Friday, 18 May 2018

Lace, the Wedding dress and Fashion Museum, Bath

There’s a certain Royal Wedding in Great Britain this weekend, you may notice, and once again much attention is focused on what the bride, and groom, and the royal family will be wearing.
A mannequin at the Fashion Museum, Bath, UK, wearing a woven silk wedding dress with lace embroidered silk net.
Photo by Lucia Carpio for My Fashion Connect Global
Exhibits at the 2017 Lace exhibition, at the
Fashion Museum, Bath, UK.
According to the Fashion Museum in the historical town of Bath, lace was very much an important trimming featured on the wedding dress and as a veil of the bride, ever since the early 1800s.  Queen Victoria gave the trend a royal approval when she wore a white Spitalfields silk dress with Honiton lace at her own wedding in 1840.

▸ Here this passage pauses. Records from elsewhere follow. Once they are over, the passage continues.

(** A read, and what the task does next or the exception it ends with. *)
Definition read_group (g : string) (after : activity) (d : driver T) : driver T * res (activity * list observation) :=
  match read_and_publish wall latency (instance_name d) (default [] (dict_get g (d_blocks_by_group d))) d with
  | (d, Ok us) => (d, Ok (after, [Published us]))
  | (d, Raise e) => (d, Raise e)
  end.
Definition group_step (g : TagGroup) (now : pfloat) (a : activity) (d : driver T) : driver T * res (activity * list observation) :=
  match a with
  | Start =>
      if String.eqb (polling_mode g) POLLING_MODE_ON_CONNECT then read_group (tg_id g) Returned d
      else if String.eqb (polling_mode g) POLLING_MODE_ON_DEMAND then (d, Ok (AwaitTrigger, []))
      else (d, Ok (ReadScheduled (MkTiming now false fzero), []))
  | AwaitTrigger =>
      match dict_get (tg_id g) (d_triggers d) with
      | None => (d, Raise KeyError)
      | Some false => (d, Ok (AwaitTrigger, []))
      | Some true => (clear_trigger (tg_id g) d, Ok (ReadOnDemand, [Begins (tg_id g)]))
      end
  | ReadOnDemand => read_group (tg_id g) AwaitTrigger d
  | ReadScheduled t =>
      match read_group (tg_id g) Returned d with
      | (d, Ok (_, obs)) =>
          let '(t, logged, p) := cycle_end (interval_seconds g) now t in
          (d, Ok (match p with ReadAgain => ReadScheduled t | SleepFor _ => Sleeping t end,
                  obs ++ (if logged then [Overran (tg_id g)] else [])))
      | (d, Raise e) => (d, Raise e)
      end
  | Sleeping t => (d, Ok (ReadScheduled t, []))
  | Returned => (d, Ok (Returned, []))
  end.

(** One event.  Once a task has failed the others are cancelled. *)
Definition loop_step (groups : list TagGroup) (e : event) (l : loop) : loop * list observation :=
  match e with
  | PollNow k => (MkLoop (fst (poll_now k (lp_driver l))) (lp_tasks l) (lp_failed l), [])
  | TaskRuns k now =>
      match lp_failed l, List.find (fun g => String.eqb (tg_id g) k) groups, dict_get k (lp_tasks l) with
      | None, Some g, Some a =>
          match group_step g now a (lp_driver l) with
          | (d, Ok (a, obs)) => (MkLoop d (dict_set k a (lp_tasks l)) None, obs)
          | (d, Raise x) => (MkLoop d (lp_tasks l) (Some x), [])
          end
      | _, _, _ => (l, [])
      end
  end.
Fixpoint loop_run (groups : list TagGroup) (es : list event) (l : loop) : loop * list observation :=
  match es with
  | [] => (l, [])
  | e :: rest => let '(l, o) := loop_step groups e l in let '(l, o') := loop_run groups rest l in (l, o ++ o')
  end.
(** What [run] comes to: it goes on, returned because every task did, or raised. *)
Definition run_outcome (l : loop) : option (res unit) :=
  match lp_failed l with
  | Some e => Some (Raise e)
  | None => if forallb (fun '(_, a) => match a with Returned => true | _ => false end) (lp_tasks l) then Some (Ok tt) else None
  end.

(** ** Triggers *)

(** Reading does not touch the triggers. *)
Definition spares {A} (m : SR (driver T) A) : Prop := forall d, d_triggers (fst (m d)) = d_triggers d.
Lemma spares_bind {A B} (m : SR (driver T) A) (k : A -> SR (driver T) B) : spares m -> (forall a, spares (k a)) -> spares (sbind m k).
Proof. intros M K d. unfold sbind. specialize (M d). destruct (m d) as [d1 [a|e]]; simpl in *; [|done]. by rewrite K. Qed.
Lemma spares_catch {A} (m : SR (driver T) A) h : spares m -> (forall e, spares (h e)) -> spares (scatch m h).
Proof. intros M K d. unfold scatch. specialize (M d). destruct (m d) as [d1 [a|e]]; simpl in *; [done|]. by rewrite K. Qed.
Lemma spares_map {A B} (f : A -> SR (driver T) B) l : (forall x, spares (f x)) -> spares (smapM f l).
Proof. intros F. induction l as [|x l IH]; [done|]. simpl. apply spares_bind; [done|]. intros y. apply spares_bind; [done|done]. Qed.
Lemma spares_submit {A} (hook : SR T A) : spares (submit hook).
Proof. intros d. unfold submit. by destruct (hook (d_transport d)). Qed.
Lemma spares_outcome f : spares (record_outcome wall f).
Proof. done. Qed.
Lemma spares_attempts n retry block : spares (read_attempts n retry block).
Proof.
  induction n as [|n IH]; cbn [read_attempts]; (apply spares_catch; [apply spares_submit|intros e]); [done|].
  destruct (retryable retry e); [|done]. by apply spares_bind.
Qed.
Lemma spares_block fallback iid block : (forall b, spares (fallback b)) -> spares (read_one_block_with wall latency fallback iid block).
Proof.
  intros F d. unfold read_one_block_with.
  assert (spares (read_block_with_retries block)) as R.
  { unfold read_block_with_retries. apply spares_bind; [|intros c; apply spares_attempts]. intros d0. unfold require_config. by destruct (d_config d0). }
  specialize (R d). destruct (read_block_with_retries block d) as [d1 [vs|e]]; simpl in R; rewrite <- R; clear R.
  - apply spares_bind; [apply spares_outcome|intros _]. apply spares_bind; [done|intros lat]. apply spares_bind; [done|intros ts].
    apply spares_bind; [done|intros _]. apply spares_map. intros p. unfold good_update. apply spares_bind; [done|intros v]. by apply spares_bind.
  - destruct e; try done. apply spares_bind; [apply spares_outcome|intros _]. destruct (is_batched block); [done|].
    apply spares_bind; [done|intros _]. destruct (rb_tags block) as [|p l]; [done|]. apply spares_bind; [|done]. unfold bad_update. by apply spares_bind.
Qed.
Lemma spares_publish iid blocks : spares (read_and_publish wall latency iid blocks).
Proof.
  induction blocks as [|b bs IH]; [done|]. cbn [read_and_publish]. apply spares_bind.
  - apply spares_block. intros b'. unfold read_block_tag_by_tag. apply spares_bind; [|done]. apply spares_map. intros p. by apply spares_block.
  - intros us. by apply spares_bind.
Qed.
Lemma read_group_triggers g after d d' r : read_group g after d = (d', r) -> d_triggers d' = d_triggers d.
Proof.
  unfold read_group. pose proof (spares_publish (instance_name d) (default [] (dict_get g (d_blocks_by_group d))) d) as S.
  destruct (read_and_publish _ _ _ _ _) as [d1 [us|e]]; by intros [= <- _].
Qed.
(* ===== verification/StatusRoutes.v ===== *)
(** * Status routes of the API (src/xedge/api/server.py)

    The routes that report the status objects of the fleet agent, the SNTP client
    and the mailer, and the serial ports of the host.  The objects belong to
    their loops ([FleetAgent], [Sntp], [Notifications]) and are read as they are. *)

From S2P Require Import Prelude PyFloat PyDict PyTime AuditLog ApiAuth RestApi.
From S2P Require FleetRegistry FleetAgent Sntp Notifications.
Local Open Scope string_scope.
Local Open Scope list_scope.
Local Open Scope Z_scope.

Definition json_opt {A} (f : A -> json) (o : option A) : json := match o with Some a => f a | None => JNull end.
Definition iso (t : Z) : json := JStr (isoformat t).
Definition connection_state_value (s : FleetRegistry.GatewayConnectionState) : string :=
  match s with
  | FleetRegistry.INACTIVE => "inactive"
  | FleetRegistry.ACTIVE => "active"
  | FleetRegistry.CONNECTED => "connected"
  | FleetRegistry.DISCONNECTED => "disconnected"
  end.

(** The status of the agent with what it was configured to contact. *)
Record fleet_view := MkFleetView { fv_enabled : bool; fv_manager_url : option string; fv_device_id : option string; fv_status : FleetAgent.FleetAgentStatus }.

Section Routes.
Context `{Host}.
Context (fleet_status : option fleet_view) (sntp_status : option Sntp.SntpSyncStatus) (smtp_status : option Notifications.SmtpStatus).
(** [list_ports.comports()] *)
Context (comports : list string).

Definition get_fleet_status (now : Z) : res json :=
  match fleet_status with
  | None => Ok (JDict [("enabled", JBool false)])
  | Some f =>
      let s := fv_status f in
      let* state := FleetAgent.own_connection_state now s in
      Ok (JDict [("enabled", JBool (fv_enabled f)); ("manager_url", json_opt JStr (fv_manager_url f)); ("device_id", json_opt JStr (fv_device_id f));
        ("registered", JBool (FleetAgent.s_registered s)); ("last_heartbeat_at", json_opt iso (FleetAgent.s_last_heartbeat_at s));
        ("last_heartbeat_ok", json_opt JBool (FleetAgent.s_last_heartbeat_ok s));
        ("last_error", json_opt (fun e => JStr (h_error_text e)) (FleetAgent.s_last_error s));
        ("last_config_apply", json_opt JDict (FleetAgent.s_last_config_apply s)); ("connection_state", JStr (connection_state_value state));
        ("cert_not_after", json_opt iso (FleetAgent.s_cert_not_after s))])
  end.
Definition get_sntp_status (now : Z) : json :=
  match sntp_status with
  | None => JDict [("enabled", JBool false)]
  | Some s =>
      JDict [("enabled", JBool (Sntp.enabled s)); ("servers", JList (map JStr (Sntp.st_servers s)));
        ("sync_interval_seconds", json_opt JNum (Sntp.st_interval s)); ("timezone", JStr (Sntp.st_timezone s));
        ("last_sync_at", json_opt iso (Sntp.last_sync_at s)); ("last_sync_server", json_opt JStr (Sntp.last_sync_server s));
        ("offset_seconds", json_opt (fun f => JNum (NFloat f)) (Sntp.st_offset s));
        ("round_trip_delay_seconds", json_opt (fun f => JNum (NFloat f)) (Sntp.st_delay s));
        ("consecutive_failures", JNum (NInt (Sntp.consecutive_failures s)));
        ("last_error", json_opt (fun '(server, e) => JStr (server ++ ": " ++ h_error_text e)) (Sntp.last_error s));
        ("stale", JBool (Sntp.is_stale now s))]
  end.
Definition get_smtp_status : json :=
  match smtp_status with
  | None => JDict [("enabled", JBool false)]
  | Some s =>
      JDict [("enabled", JBool (Notifications.ss_enabled s)); ("last_send_at", json_opt iso (Notifications.ss_last_send_at s));
        ("last_send_ok", json_opt JBool (Notifications.ss_last_send_ok s));
        ("last_error", json_opt (fun e => JStr (h_error_text e)) (Notifications.ss_last_error s));
        ("emails_sent", JNum (NInt (Notifications.ss_emails_sent s)))]
  end.
Definition get_serial_ports : json := JList (map JStr (py_sorted String.leb comports)).

Inductive status_route := FleetStatusRoute | SntpStatusRoute | SmtpStatusRoute | SerialPortsRoute.
Definition status_permission (q : status_route) : string := match q with SerialPortsRoute => "config:read" | _ => "tag:read" end.
Definition status_body (q : status_route) (now : Z) : res json :=
  match q with
  | FleetStatusRoute => get_fleet_status now
  | SntpStatusRoute => Ok (get_sntp_status now)
  | SmtpStatusRoute => Ok get_smtp_status
  | SerialPortsRoute => Ok get_serial_ports
  end.
Definition handle_status (q : status_route) (c : caller) (v : Env) : SR api (string * json) :=
  let! (_, token) := require_permission (status_permission q) c v in
  let! body := slift (status_body q (e_now v)) in
  sret (token, body).

(** A status is shown to a user with the permission of the route, with the
    session renewed and nothing of the gateway changed; anyone else is refused
    and changes nothing either. *)
Theorem status_routes_guarded q c v s n es u us :
  in_step h_sha256_hex h_canonical_json (a_audit s) n es -> session_user c v = Ok u -> snd (load_users (a_users s)) = Ok us ->
  (exists user s', authorised s c v (status_permission q) user /\ untouched s s' /\ a_audit s' = a_audit s /\
     handle_status q c v s = (s', let* body := status_body q (e_now v) in Ok (issue h_sign h_float_repr user (e_time v), body))) \/
  (exists s' code, handle_status q c v s = (s', Raise (HTTPException code)) /\ (code = 401 \/ code = 403) /\ untouched s s').
Proof.
  intros I U L.
  destruct (require_permission_cases (status_permission q) c v s n es u us I U L) as [(user & A & R)|(s' & code & R & C & N)].
  - left. exists user, (set_users (fst (load_users (a_users s))) s). split; [done|]. split; [split; [by right|done]|]. split; [done|].
    unfold handle_status. rewrite (sbind_ok _ _ _ _ _ R). unfold sbind, slift. by destruct (status_body q (e_now v)).
  - right. exists s', code. split; [|done]. unfold handle_status, sbind. by rewrite R.
Qed.
End Routes.

#[local] Existing Instance demo_host.
Lemma status_routes_guarded_witness : exists s',
  handle_status None None None ["/dev/ttyS1"; "/dev/ttyS0"] SerialPortsRoute as_admin demo_env demo_api =
    (s', Ok (issue h_sign h_float_repr "admin" fzero, JList [JStr "/dev/ttyS0"; JStr "/dev/ttyS1"])) /\ untouched demo_api s'.
Proof.
  destruct (@status_routes_guarded demo_host None None None ["/dev/ttyS1"; "/dev/ttyS0"] SerialPortsRoute as_admin demo_env demo_api 0 [] (Some "admin")
    [("admin", MkAccount "secret" "admin")] (fresh_log_in_step _ _) ltac:(vm_compute; reflexivity) ltac:(vm_compute; reflexivity)) as [(user & s' & [A _] & N & _ & E)|(s' & code & E & _)].
  - exists s'. assert (user = "admin") as -> by (vm_compute in A; congruence). split; [|exact N]. rewrite E. reflexivity.
  - exfalso. assert (snd (handle_status None None None ["/dev/ttyS1"; "/dev/ttyS0"] SerialPortsRoute as_admin demo_env demo_api) = Raise (HTTPException code)) as X
      by (by rewrite E). vm_compute in X. discriminate X.
Defined.
(** A connected subscriber listens to every configured tag: when [connect]
    returns, the client's network thread runs, its TLS settings are those of the
    configuration (the peer is verified against the configured authority), and
    its session has exactly one subscription for each configured topic; and the
    same holds again after any reconnections of paho that end with an accepted
    one, whatever refusals came before. *)
Theorem session_subscribes_every_tag iid groups d0 cfg s opened acks s' :
  su_driver s = configure iid groups d0 -> su_config s = Some cfg -> connect opened acks s = (s', Ok tt) ->
  (exists cl, su_client s' = Some cl /\ cl_looping cl = true /\ secured (su_disk s) cfg cl /\ covers groups (cl_subscribed cl)) /\
  (forall later, exists cl, su_client (reconnected (later ++ [None]) s') = Some cl /\ cl_looping cl = true /\ secured (su_disk s) cfg cl /\
     covers groups (cl_subscribed cl)).
Proof.
  intros D C. rewrite subscriber_connect_spec, C. destruct (make_client_spec cfg s) as (r & -> & B). cbn [snd].
  destruct r as [cl|]; [|done]. destruct (B cl eq_refl) as [_ S]. destruct opened; [|done]. rewrite await_connack_spec.
  case_bool_decide; [done|]. case_bool_decide; [|done]. intros [= <-]. split.
  - eexists. split_and!; [done..|]. cbn [cl_subscribed set_subscribed set_client su_driver]. rewrite D. apply subscriptions_cover.
  - intros later. match goal with |- context [reconnected _ ?s1] => destruct (reconnected_accepted later s1 _ eq_refl) as (cl' & E & L & T & I & Sub) end.
    exists cl'. split; [exact E|]. rewrite L, Sub. simpl.
    rewrite D. split_and!; [done| |apply subscriptions_cover]. unfold secured in *. by rewrite T, I.
Qed.
(** An attempt that fails leaves no network thread behind, unless one ran before
    and the attempt ended before it had built its own client; the disk, the
    configuration and the received messages are untouched. *)
Theorem failed_attempt_leaves_no_thread opened acks s s' e : connect opened acks s = (s', Raise e) ->
  su_driver s' = su_driver s /\ su_config s' = su_config s /\ su_disk s' = su_disk s /\
  (su_client s' = su_client s \/ forall cl, su_client s' = Some cl -> cl_looping cl = false).
Proof.
  rewrite subscriber_connect_spec. destruct (su_config s) as [cfg|] eqn:C; [|intros [= <- _]; auto].
  destruct (make_client_spec cfg s) as (r & -> & B). cbn [snd]. destruct r as [cl|]; [|intros [= <- _]; auto].
  destruct (B cl eq_refl) as [L _]. destruct opened; [|intros [= <- _]; split_and!; [done..|]; right; by intros ? [= <-]].
  rewrite await_connack_spec. repeat case_bool_decide; intros E; simplify_eq; (split_and!; [done..|by right]).
Qed.
End ConnectFacts.
End MqttConnect.
(** * Axon: the design-analysis endpoint and its upload client

    A shallow embedding of [src/app/api/analyze-design/route.ts] (the [POST]
    handler) and of the state transitions of [src/app/page.tsx]
    ([handleFile], the [FileReader] callbacks, [analyzeDesign]).

    JavaScript strings are sequences of 16-bit code units; they are modelled
    as lists of [N].  JavaScript values are the JSON values plus [undefined];
    numbers are IEEE 754 binary64, modelled by Rocq's primitive floats. *)

From Stdlib Require Import String Ascii NArith ZArith Bool List Lia.
From Stdlib Require Import PrimFloat.
Import ListNotations.
Open Scope string_scope.
Open Scope list_scope.

Set Implicit Arguments.
Set Warnings "-register-all".

(* ================================================================== *)
(** * JavaScript strings *)
(* ================================================================== *)

Module JsString.

Definition code_unit := N.
Definition jsstring := list code_unit.

(** A source literal: every character of the literals in the two source
    files that is written here through [lit] is ASCII, so a character is
    its own code unit. *)
Definition lit (s : string) : jsstring :=
  map N_of_ascii (list_ascii_of_string s).

(** A literal that contains quotation marks, written with apostrophes in
    their place (code unit 39 stands for code unit 34). *)
Definition quoted (s : string) : jsstring :=
  map (fun c => if N.eqb c 39 then 34%N else c) (lit s).

(** [a === b] on strings *)
Fixpoint eqb (a b : jsstring) : bool :=
  match a, b with
  | [], [] => true
  | c :: a', d :: b' => N.eqb c d && eqb a' b'
  | _, _ => false
  end.
(** * Credential vault of the Discord wallet bot

    A shallow embedding of [SecurityManager] (the AES-GCM credential cipher
    and the fixed-window rate limiter), of [WalletManager] (the per-user
    wallet registry) and of the wallet configuration commands of
    [CommandManager], with the properties the specification states about
    them.

    Conventions of the embedding.
    - A JavaScript string is a [string]: the sequence of bytes of its UTF-8
      encoding, so that [Buffer.from(s, 'utf8')] is [list_byte_of_string].
      Its [length] property counts UTF-16 code units and is
      [JsString.length], not the number of bytes. Text with a lone
      surrogate has no UTF-8 encoding and is outside the embedding.
    - A [Buffer] is a [list byte].
    - A property that may be [undefined] is an [option]. The arguments of a
      method have the types that its signature gives them; an object that
      the code itself builds has what the code puts into it, also where
      that is [undefined] behind a property that the interface types as a
      string.
    - JavaScript numbers that hold counters and millisecond clocks are [Z].
    - A [Map<string, V>] is a [gmap string V]; an object stored in a map and
      mutated through the reference obtained from [get] is modelled by
      re-inserting the updated record under the same key.
    - An [async] method is run to completion before the next one starts. *)

From Stdlib Require Import ZArith Lia Strings.Byte Ascii String List.
From stdpp Require Import base option list gmap strings.
(** The columns that [create_geo_features] adds to its copy of [df]:
    [region], and one column [region_<name>] for each key of
    [region_coords], in the order of the keys. *)
Record geo_columns := {
  region_column : list string;
  one_hot : list (string * list Z)
}.

(** [create_geo_features] on the column [user_location] of [df],
    [None] when [df] has no such column; then no column is added.  The
    dictionary [region_coords] is the list of its items. *)
Definition create_geo_features {C : Type}
  (user_location : option (list TextPreprocessor.py_value))
  (region_coords : list (string * C)) : option geo_columns :=
  match user_location with
  | None => None
  | Some locations =>
      let region := List.map (fun x => _map_location_to_region x region_coords) locations in
      Some {| region_column := region;
              one_hot :=
                List.map (fun item =>
                            (("region_" ++ fst item)%string,
                             List.map (fun r => if String.eqb r (fst item) then 1%Z else 0%Z)
                                      region))
                         region_coords |}
  end.

(** Locations and coordinates used to evaluate the model. *)
Definition sample_locations : list TextPreprocessor.py_value :=
  [TextPreprocessor.PyStr "Nairobi, Kenya"; TextPreprocessor.PyNone;
   TextPreprocessor.PyStr "Lake Victoria"; TextPreprocessor.PyStr "London"].

Definition sample_coords : list (string * (Q * Q)) :=
  [("Nairobi", (-1.29, 36.82)%Q); ("Mombasa", (-4.04, 39.67)%Q); ("Kisumu", (-0.10, 34.76)%Q)].

End FeatureEngineer.

(** ** [deployment/api/app.py] *)

Module Api.
Import Py.

(** One [TweetData] of a request. *)
Record TweetData := {
  text : string;
  region : option string;
  timestamp : option string;
  user_location : option string;
  retweet_count : option Z;
  favorite_count : option Z
}.

(** One entry of [predictions]: the analysis with the region added. *)
Record prediction := {
  analysis : TextPreprocessor.analysis;
  prediction_region : option string
}.

(** [risk_level in ['High', 'Critical']] *)
Definition is_high_risk (p : prediction) : bool :=
  match TextPreprocessor.a_risk_level (analysis p) with
  | TextPreprocessor.High | TextPreprocessor.Critical => true
  | _ => false
  end.

(** The loop over the rows of [tweets_df]. *)
Definition analyze_all (nltk : TextPreprocessor.nlp) (tweets : list TweetData)
  : list prediction :=
  List.map (fun tweet =>
              {| analysis := TextPreprocessor.analyze_sentiment nltk (text tweet);
                 prediction_region := region tweet |})
           tweets.

Definition high_risk_count (predictions : list prediction) : nat :=
  List.length (List.filter is_high_risk predictions).

Definition of_nat (n : nat) : Q := inject_Z (Z.of_nat n).

(** [(high_risk_count / total_tweets * 100) if total_tweets > 0 else 0] *)
Definition high_risk_percentage (predictions : list prediction) : result Q :=
  let total_tweets := List.length predictions in
  if (0 <? total_tweets)%nat
  then (let* share := truediv (of_nat (high_risk_count predictions)) (of_nat total_tweets) in
        Ok (share * 100)%Q)
  else Ok 0%Q.

(** The chain of comparisons that assigns [overall_risk]. *)
Definition overall_risk_of (high_risk_percentage : Q) : TextPreprocessor.RiskLevel :=
  if gt high_risk_percentage 70%Q then TextPreprocessor.Critical
  else if gt high_risk_percentage 50%Q then TextPreprocessor.High
  else if gt high_risk_percentage 30%Q then TextPreprocessor.Medium
  else TextPreprocessor.Low.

Currently one exhibition that is of particular significance this year at the Fashion Museum in Bath highlights the strong link between royal women and their fashion.

One of the key exhibits there at the Royal Women exhibition is the 1863 wedding dress of Alexandra, The Princess of Wales.  It is described as an excellent example of a ceremonial object marking a key moment in both the life of Alexandra and Great Britain.

The exhibition spans four generations of Britain’s royal women, and explores how their royal roles influenced their choice in dress.

Royal Women is on at the Fashion Museum in Bath until 28 April 2019.